Collected data

-=-=-

Lemma refilled_spec (K : nat) (m : list (list Q)) :
  has_shape K K m -> (1 <= K)%nat ->
  has_shape K K (refilled m) /\
  forall r c, (r < K)%nat -> (c < K)%nat ->
    util.cell (refilled m) r c
    = if Nat.eqb r c then util.cell m r r
      else util.clip_noise_rate_range (util.cell m r c).
Proof.
  intros Hs HK.
  destruct (diagonal_spec K m Hs HK) as [Hdl Hd].
  assert (Hl : length m = K) by apply Hs.
  assert (Hrow : forall r, (r < K)%nat ->
            nth r (refilled m) []
            = np.set_at r (util.cell m r r)
                (map util.clip_noise_rate_range (nth r m []))).
  { intros r Hr. unfold refilled, util.fill_diagonal.
    rewrite (nth_imap _ _ r [] []) by (rewrite length_map; lia).
    rewrite Hdl, (proj2 (Nat.ltb_lt r K) Hr), (Hd r Hr).
    rewrite nth_map_rows. reflexivity. }
  split.
  - split.
    + unfold refilled, util.fill_diagonal.
      rewrite length_imap, length_map. exact Hl.
    + apply Forall_forall. intros row Hin.
      destruct (In_nth _ _ [] Hin) as (r & Hr & <-).
      assert (Hr' : (r < K)%nat).
      { unfold refilled, util.fill_diagonal in Hr.
        rewrite length_imap, length_map in Hr. lia. }
      rewrite (Hrow r Hr'), length_set_at, length_map.
      apply (shape_row K K r m Hs Hr').
  - intros r c Hr Hc. unfold util.cell at 1. rewrite (Hrow r Hr).
    destruct (Nat.eqb_spec r c) as [->|Hne].
    + apply nth_set_at_same. rewrite length_map.
      rewrite (shape_row K K c m Hs Hc). exact Hc.
    + rewrite nth_set_at_other by exact Hne.
      apply nth_map_in. rewrite (shape_row K K r m Hs Hr). exact Hc.
Qed.
(** * pacifica-ts-sdk: request signing, key resolution, HTTP retry and
      streaming transport, embedded from the TypeScript sources.

    Conventions of the embedding.
    - A JavaScript string is a [string]; each [ascii] is one code unit, so the
      strings covered are those whose code units are below 256.  Comparison of
      code units is comparison of their codes, as [Array.prototype.sort] does.
    - A byte buffer ([Uint8Array], [Buffer]) is a [list byte].
    - A JavaScript number is a [Z]: the integers, printed in decimal, which is
      what [JSON.stringify] prints for integral doubles of ordinary size.
    - An object is the list of its own properties in the order in which the
      engine enumerates them ([OrdinaryOwnPropertyKeys]: array-index keys in
      ascending numeric order, then the other keys in creation order).
    - Exceptions are a sum type; [async] functions are their results. *)

From Stdlib Require Import ZArith NArith List String Ascii Strings.Byte Bool Lia.
From Stdlib Require Import Permutation Sorted Decimal DecimalString DecimalN DecimalZ.
Import ListNotations.

Local Open Scope string_scope.
Local Open Scope list_scope.

#[local] Set Warnings "-register-all".

(* ================================================================== *)
(** * Part I.  Definitions                                             *)
(* ================================================================== *)

(** ** Strings and buffers *)

Definition code (c : ascii) : N := N_of_ascii c.

Definition byte_of_N (n : N) : byte :=
  match Byte.of_N (n mod 256) with Some b => b | None => x00 end.

Definition ascii_of_code (n : N) : ascii := ascii_of_N n.

Fixpoint drop (n : nat) (s : string) : string :=
  match n, s with
  | S n', String _ r => drop n' r
  | _, _ => s
  end.

Definition startsWith (s p : string) : bool := String.prefix p s.

Fixpoint repeat_string (c : ascii) (n : nat) : string :=
  match n with O => EmptyString | S n' => String c (repeat_string c n') end.

(** [String.prototype.trim]: white space and line terminators among the code
    units below 256 are TAB, LF, VT, FF, CR, SPACE and NBSP. *)
Definition is_js_space (c : ascii) : bool :=
  let n := code c in
  (((9 <=? n) && (n <=? 13)) || (n =? 32) || (n =? 160))%N.

Fixpoint trimStart (s : string) : string :=
  match s with
  | String c r => if is_js_space c then trimStart r else s
  | EmptyString => EmptyString
  end.

Definition rev_string (s : string) : string :=
  string_of_list_ascii (List.rev (list_ascii_of_string s)).

Definition trim (s : string) : string :=
  rev_string (trimStart (rev_string (trimStart s))).

(** [TextEncoder.encode]: UTF-8 of code units below 256. *)
Definition utf8_char (c : ascii) : list byte :=
  let n := code c in
  if (n <? 128)%N then [byte_of_N n]
  else [byte_of_N (192 + n / 64)%N; byte_of_N (128 + n mod 64)%N].

Fixpoint utf8_encode (s : string) : list byte :=
  match s with
  | EmptyString => []
  | String c r => utf8_char c ++ utf8_encode r
  end.

(** *** Hexadecimal ([Buffer.from(s, 'hex')], [buf.toString('hex')]) *)

Definition unhex (c : ascii) : option N :=
  let n := code c in
  if ((48 <=? n) && (n <=? 57))%N then Some (n - 48)%N
  else if ((97 <=? n) && (n <=? 102))%N then Some (n - 87)%N
  else if ((65 <=? n) && (n <=? 70))%N then Some (n - 55)%N
  else None.

(** Node decodes pairs of digits and stops at the first pair that is not
    hexadecimal; a trailing single character is dropped. *)
Fixpoint hex_decode (s : string) : list byte :=
  match s with
  | String a (String b r) =>
      match unhex a, unhex b with
      | Some x, Some y => byte_of_N (16 * x + y)%N :: hex_decode r
      | _, _ => []
      end
  | _ => []
  end.

Definition hex_digit (n : N) : ascii :=
  if (n <? 10)%N then ascii_of_code (48 + n)%N else ascii_of_code (87 + n)%N.

Fixpoint hex_encode (bs : list byte) : string :=
  match bs with
  | [] => EmptyString
  | b :: r =>
      let n := Byte.to_N b in
      String (hex_digit (n / 16)) (String (hex_digit (n mod 16)) (hex_encode r))
  end.

(** *** Base 58 (the [bs58] package, Bitcoin alphabet) *)

Definition base58_alphabet : string :=
  "123456789ABCDEFGHJKLMNPQRSTUVWXYZabcdefghijkmnopqrstuvwxyz".

Fixpoint index_of (c : ascii) (s : string) (i : N) : option N :=
  match s with
  | EmptyString => None
  | String d r => if Ascii.eqb c d then Some i else index_of c r (N.succ i)
  end.

Definition b58_value (c : ascii) : option N := index_of c base58_alphabet 0.

Definition b58_char (n : N) : ascii :=
  match String.get (N.to_nat n) base58_alphabet with
  | Some c => c
  | None => "1"%char
  end.

(** Big-endian value of a buffer, and the digits of a number in a base, most
    significant first; [fuel] is the size of the output buffer that the
    package allocates. *)
Definition be_value (bs : list byte) : N :=
  fold_left (fun acc b => (acc * 256 + Byte.to_N b)%N) bs 0%N.

Fixpoint to_digits (base : N) (fuel : nat) (n : N) (acc : list N) : list N :=
  match fuel with
  | O => acc
  | S f => if (n =? 0)%N then acc
           else to_digits base f (n / base) ((n mod base)%N :: acc)
  end.

Fixpoint leading_zero_bytes (bs : list byte) : nat :=
  match bs with
  | b :: r => if Byte.eqb b x00 then S (leading_zero_bytes r) else O
  | [] => O
  end.

(** [bs58.encode]: one ['1'] per leading zero byte, then the base-58 digits
    of the rest; the digit buffer has [(len - zeroes) * 138 / 100 + 1]
    places. *)
Definition bs58_encode (bs : list byte) : string :=
  let z := leading_zero_bytes bs in
  let rest := skipn z bs in
  let size := (List.length rest * 138 / 100 + 1)%nat in
  let digits := to_digits 58 size (be_value rest) [] in
  repeat_string "1" z ++ string_of_list_ascii (map b58_char digits).

Fixpoint leading_ones (s : string) : nat :=
  match s with
  | String c r => if Ascii.eqb c "1" then S (leading_ones r) else O
  | EmptyString => O
  end.

Fixpoint b58_number (s : string) (acc : N) : option N :=
  match s with
  | EmptyString => Some acc
  | String c r =>
      match b58_value c with
      | Some d => b58_number r (acc * 58 + d)%N
      | None => None
      end
  end.

(** [bs58.decode]: throws ([None]) on a character outside the alphabet. *)
Definition bs58_decode (s : string) : option (list byte) :=
  let z := leading_ones s in
  let rest := drop z s in
  match b58_number rest 0 with
  | None => None
  | Some n =>
      let size := (String.length rest * 733 / 1000 + 1)%nat in
      Some (repeat x00 z ++ map byte_of_N (to_digits 256 size n []))
  end.

(** The test [/^[1-9A-HJ-NP-Za-km-z]+$/]. *)
Fixpoint all_base58 (s : string) : bool :=
  match s with
  | EmptyString => true
  | String c r =>
      match b58_value c with Some _ => all_base58 r | None => false end
  end.

Definition base58Regex_test (s : string) : bool :=
  match s with EmptyString => false | _ => all_base58 s end.

(** *** Base 64 ([Buffer.from(s, 'base64')]) *)

Definition unbase64 (c : ascii) : option N :=
  let n := code c in
  if ((65 <=? n) && (n <=? 90))%N then Some (n - 65)%N
  else if ((97 <=? n) && (n <=? 122))%N then Some (n - 71)%N
  else if ((48 <=? n) && (n <=? 57))%N then Some (n + 4)%N
  else if ((n =? 43) || (n =? 45))%N then Some 62%N
  else if ((n =? 47) || (n =? 95))%N then Some 63%N
  else None.

(** Node's decoder is lenient: it stops at the first ['='], skips every other
    character outside the two alphabets, and never throws. *)
Fixpoint base64_sextets (s : string) : list N :=
  match s with
  | EmptyString => []
  | String c r =>
      match unbase64 c with
      | Some v => v :: base64_sextets r
      | None => if Ascii.eqb c "=" then [] else base64_sextets r
      end
  end.

Fixpoint base64_bytes (l : list N) : list byte :=
  match l with
  | a :: b :: c :: d :: r =>
      byte_of_N (a * 4 + b / 16)%N :: byte_of_N (b * 16 + c / 4)%N
        :: byte_of_N (c * 64 + d)%N :: base64_bytes r
  | [a; b; c] => [byte_of_N (a * 4 + b / 16)%N; byte_of_N (b * 16 + c / 4)%N]
  | [a; b] => [byte_of_N (a * 4 + b / 16)%N]
  | _ => []
  end.

Definition base64_decode (s : string) : list byte :=
  base64_bytes (base64_sextets s).

(** ** JSON values and JavaScript objects *)

#[local] Unset Elimination Schemes.
Inductive json : Type :=
| JNull
| JBool (b : bool)
| JNum (z : Z)
| JStr (s : string)
| JArr (items : list json)
| JObj (props : list (string * json)).
#[local] Set Elimination Schemes.

(** The own properties of an object, in enumeration order. *)
Definition props : Type := list (string * json).

(** A key is an array index when it is the canonical decimal form of an
    integer below [2^32 - 1] ([ToString(ToUint32(k)) = k]). *)
Definition array_index (k : string) : option N :=
  match NilEmpty.uint_of_string k with
  | Some d =>
      let n := N.of_uint d in
      if String.eqb (NilZero.string_of_uint (N.to_uint n)) k
         && (n <? 4294967295)%N
      then Some n else None
  | None => None
  end.

Fixpoint obj_get (k : string) (o : props) : option json :=
  match o with
  | [] => None
  | (k', v) :: r => if String.eqb k k' then Some v else obj_get k r
  end.

Fixpoint obj_replace (k : string) (v : json) (o : props) : props :=
  match o with
  | [] => []
  | (k', v') :: r =>
      if String.eqb k k' then (k', v) :: r else (k', v') :: obj_replace k v r
  end.

Fixpoint obj_insert_index (n : N) (k : string) (v : json) (o : props) : props :=
  match o with
  | [] => [(k, v)]
  | (k', v') :: r =>
      match array_index k' with
      | Some n' =>
          if (n <? n')%N then (k, v) :: o
          else (k', v') :: obj_insert_index n k v r
      | None => (k, v) :: o
      end
  end.

(** Defining the property [k] of [o], as object literals, spreads and
    [JSON.parse] do: an existing property keeps its place; a new array index
    goes to its numeric place among the indices; any other new key goes
    last. *)
Definition obj_set (k : string) (v : json) (o : props) : props :=
  match obj_get k o with
  | Some _ => obj_replace k v o
  | None =>
      match array_index k with
      | Some n => obj_insert_index n k v o
      | None => o ++ [(k, v)]
      end
  end.

(** The assignment [o[k] = v] on a plain object.  The name [__proto__] is the
    prototype accessor that every plain object inherits: assigning to it
    creates no property.  Any other name defines the property. *)
Definition obj_assign (k : string) (v : json) (o : props) : props :=
  if String.eqb k "__proto__" then o else obj_set k v o.

(** [{ ...o, ...src }] copies the properties of [src] in their enumeration
    order; an object literal is the same from the empty object. *)
Definition obj_spread (o src : props) : props :=
  fold_left (fun acc kv => obj_set (fst kv) (snd kv) acc) src o.

Definition obj_literal (entries : props) : props := obj_spread [] entries.

Definition Object_keys (o : props) : list string := map fst o.

(** [Array.prototype.sort()] without a comparator orders strings by code
    units; the keys of an object are distinct, so the result does not depend
    on the algorithm. *)
Fixpoint insert_sorted (k : string) (l : list string) : list string :=
  match l with
  | [] => [k]
  | h :: t => if String.leb k h then k :: l else h :: insert_sorted k t
  end.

-=-=-

Review the entries above and return every line where "Stdlib" appears.

From Stdlib Require Import ZArith NArith List String Ascii Strings.Byte Bool Lia.
From Stdlib Require Import Permutation Sorted Decimal DecimalString DecimalN DecimalZ.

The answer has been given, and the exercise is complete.